Tarım ve gıdada katma değerli ürün ihracatında zorlanıyoruz. Zeytinyağında dünyanın en büyük ilk 3 üreticisi arasında olmamıza rağmen markalı ve şişeli zeytinyağı ihracatımız neredeyse yok. Dünyanın en büyük kuru incir, kuru üzüm, kuru kayısı, fındık üreticisiyiz yurt dışında bu ürünlerde markalarımız yok. Hep dökme ihracat ile uğraşıyoruz.
Türkiye için tarım, geçmişten geleceğe stratejik bir güç. “Bir ülkenin bağımsızlığı, toprağında başlar.” Bu söz, sadece romantik bir ifade değil, ekonomik ve stratejik bir gerçektir.
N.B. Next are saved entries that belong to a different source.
(** C9: provided [DEVICE_OK] and [DEVICE_NO_RESOURCES] are different codes,
    the three log operations hand [MICROBIT_HAL_DEVICE_OK] to the caller
    when the device layer answers [DEVICE_OK],
    [MICROBIT_HAL_DEVICE_NO_RESOURCES] when it answers
    [DEVICE_NO_RESOURCES] and [MICROBIT_HAL_DEVICE_ERROR] for any other
    code; the result is always one of these three. *)
Theorem log_codes_collapse (dev : uBit) (key value : string) :
  DEVICE_OK <> DEVICE_NO_RESOURCES ->
  collapses (beginRow dev).1 (microbit_hal_log_begin_row dev).1 /\
  collapses (endRow dev).1 (microbit_hal_log_end_row dev).1 /\
  collapses (logData key value dev).1 (microbit_hal_log_data key value dev).1 /\
  Forall (fun r => r = MICROBIT_HAL_DEVICE_OK \/
                   r = MICROBIT_HAL_DEVICE_NO_RESOURCES \/
                   r = MICROBIT_HAL_DEVICE_ERROR)
    [ (microbit_hal_log_begin_row dev).1;
      (microbit_hal_log_end_row dev).1;
      (microbit_hal_log_data key value dev).1 ].
Proof.
  intros Hdistinct.
  unfold microbit_hal_log_begin_row, microbit_hal_log_end_row, microbit_hal_log_data.
  destruct (beginRow dev) as [r1 d1], (endRow dev) as [r2 d2],
    (logData key value dev) as [r3 d3]. cbn [fst].
  repeat split; try (apply convert_return_value_collapses; exact Hdistinct).
  repeat (apply List.Forall_cons;
          [unfold microbit_hal_log_convert_return_value;
           repeat case_bool_decide; tauto |]).
  apply List.Forall_nil.
Qed.

End Codes.

(** * The statements on concrete inputs

    The scripted device [script_codal] with the header values [codal_errno]
    and [port_header] runs every statement above on an input of its own. *)

(** The logo pin with five touches reported, and button B with five
    presses. *)
Lemma poll_both_reports_edges_witness :
  0 < 5 <= 32767 /\
  (exists res,
     microbit_hal_pin_touch_state (HH := port_header) 19 (Some 0) (Some 0)
       hal_init (script [5] 1 0 0) = Some res /\
     was_out res = Some 1 /\
     num_out res = Some 5 /\
     array_get (touch_state (hal_after res)) (pin_state_index_of (HH := port_header) 19)
     = Some 0) /\
  (exists res,
     microbit_hal_button_state 1 (Some 0) (Some 0) hal_init (script [5] 1 0 0)
     = Some res /\
     was_out res = Some 1 /\
     num_out res = Some 5 /\
     array_get (button_state (hal_after res)) 1 = Some 0).
Proof.
  pose proof (poll_both_reports_edges (HH := port_header)
                hal_init (script [5] 1 0 0) 0 0 5 ltac:(lia)) as [Htouch Hbutton].
  split; [lia | split].
  - apply (Htouch 19 logo); reflexivity.
  - apply (Hbutton 1 buttonB); reflexivity.
Defined.

(** C1 as stated fails: button A, cell 0, 32768 presses reported.  The
    cell has 15 count bits; the poll writes activation_count = 0. *)
Lemma poll_both_count_overflows :
  exists res,
    array_get (button_state hal_init) 0 = Some 0 /\
    (wasPressed buttonA (script [32768] 1 0 0)).1 = 32768 /\
    microbit_hal_button_state 0 (Some 0) (Some 0) hal_init (script [32768] 1 0 0)
    = Some res /\
    was_out res = Some 1 /\
    num_out res = Some 0 /\
    num_out res <> Some 32768.
Proof.
  eexists. split; [reflexivity | split; [reflexivity | split]].
  - vm_compute. reflexivity.
  - cbn. repeat split. discriminate.
Qed.

(** Button A with a pending count of 3 and the flag set (cell 7), no new
    edge: the count-only poll keeps the flag, the flag-only poll keeps the
    count. *)
Lemma poll_single_output_frame_witness :
  (exists res cell',
     microbit_hal_button_state 0 None (Some 0)
       (set_button_state hal_init [7; 0]) (script [] 1 0 0) = Some res /\
     array_get (button_state (hal_after res)) 0 = Some cell' /\
     same_flag 7 cell') /\
  (exists res cell',
     microbit_hal_button_state 0 (Some 0) None
       (set_button_state hal_init [7; 0]) (script [] 1 0 0) = Some res /\
     array_get (button_state (hal_after res)) 0 = Some cell' /\
     same_count 7 cell').
Proof.
  destruct (proj2 (poll_single_output_frame (HH := port_header)
                     (set_button_state hal_init [7; 0]) (script [] 1 0 0) 0 7)
              0 buttonA eq_refl eq_refl)
    as [(res & cell' & Hres & Hcell & _ & Hflag & _)
        (res' & cell'' & Hres' & Hcell' & _ & Hcount)].
  split.
  - exists res, cell'. repeat split; [exact Hres | exact Hcell |].
    apply Hflag. reflexivity.
  - exists res', cell''. split; [exact Hres' | split; [exact Hcell' |]].
    apply Hcount. reflexivity.
Defined.

(** C2 as stated fails when the poll absorbs an edge: on the logo pin with
    cell 0 and one touch reported, the count-only poll stores 1 (bit 0 went
    from 0 to 1) and the flag-only poll stores 2 (the count bits went from
    0 to 1). *)
Lemma poll_single_output_changes_cell :
  exists res res',
    array_get (touch_state hal_init) (pin_state_index_of (HH := port_header) 19)
    = Some 0 /\
    microbit_hal_pin_touch_state (HH := port_header) 19 None (Some 0)
      hal_init (script [1] 1 0 0) = Some res /\
    array_get (touch_state (hal_after res)) (pin_state_index_of (HH := port_header) 19)
    = Some 1 /\
    Z.testbit 0 0 = false /\ Z.testbit 1 0 = true /\
    microbit_hal_pin_touch_state (HH := port_header) 19 (Some 0) None
      hal_init (script [1] 1 0 0) = Some res' /\
    array_get (touch_state (hal_after res')) (pin_state_index_of (HH := port_header) 19)
    = Some 2 /\
    Z.testbit 0 1 = false /\ Z.testbit 2 1 = true.
Proof.
  do 2 eexists.
  split; [reflexivity |].
  split; [vm_compute; reflexivity |].
  split; [reflexivity |].
  split; [reflexivity |].
  split; [reflexivity |].
  split; [vm_compute; reflexivity |].
  repeat split.
Qed.

(** Button A pressed twice, then polled twice for the flag: 1, then 0. *)
Lemma was_active_self_clearing_witness :
  exists res1 res2,
    microbit_hal_button_state 0 (Some 0) None hal_init (script [2] 1 0 0)
    = Some res1 /\
    was_out res1 = Some 1 /\
    (wasPressed buttonA (dev_after res1)).1 = 0 /\
    microbit_hal_button_state 0 (Some 0) (Some 0) (hal_after res1) (dev_after res1)
    = Some res2 /\
    was_out res2 = Some 0.
Proof.
  pose (dev := script [2] 1 0 0).
  let r := eval vm_compute in (microbit_hal_button_state 0 (Some 0) None hal_init dev) in
  lazymatch r with
  | Some ?x => pose (res1 := x)
  end.
  assert (Hres1 : microbit_hal_button_state 0 (Some 0) None hal_init dev = Some res1)
    by (vm_compute; reflexivity).
  destruct (proj2 (was_active_self_clearing (HH := port_header)
                     hal_init dev 0 0 None (Some 0) res1)
              0 buttonA eq_refl Hres1 eq_refl eq_refl)
    as [res2 [Hres2 Hwas2]].
  exists res1, res2.
  split; [exact Hres1 | split; [reflexivity | split; [reflexivity |]]].
  split; [exact Hres2 | exact Hwas2].
Defined.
Neolitik dönemden bu yana Türkiye coğrafyası ve Anadolu; bereketli toprakları ve uygun iklim koşulları sayesinde, ilk yerleşik hayata geçen ve tarımı keşfeden medeniyetlere ev sahipliği yapmış ve resmen tarımın beşiği olmuştur. Bu kadim uğraş, sadece bir geçim kaynağı olmanın ötesinde, toplumsal yapımızın, kültürümüzün ve hatta tarihimizin şekillenmesinde başrol oynamıştır. Şu an Anadolu tarımı bizimle özdeşleşmiş ve bizim kültürel mirasımız durumundadır.
Türkiye, binlerce yıllık tarım geçmişiyle dünyanın en verimli topraklarından birine sahip olmasına rağmen bu gücünü ne kadar doğru kullanıyor?
Tarih boyunca büyük medeniyetler tarıma dayalı olarak gelişmiş, gıda üretimi ve ticareti sayesinde yükselmiştir. Mezopotamya’dan Osmanlı İmparatorluğu’na, Cumhuriyet’in ilk yıllarından bugüne kadar tarım, ekonomimizin ve sosyal dokumuzu belirleyen en önemli sektörlerden biri olmuştur. Ancak günümüzde, hızla değişen iklim koşulları, artan maliyetler ve küresel ekonomik dalgalanmalar, tarım sektörünü kritik bir dönemece getirmiştir.
Türkiye tarımının geçmişini, bugününü ve geleceğini analiz ederek, neden güçlü bir tarım politikası geliştirilmesi gerektiğini iyi etüt etmemiz gereklidir.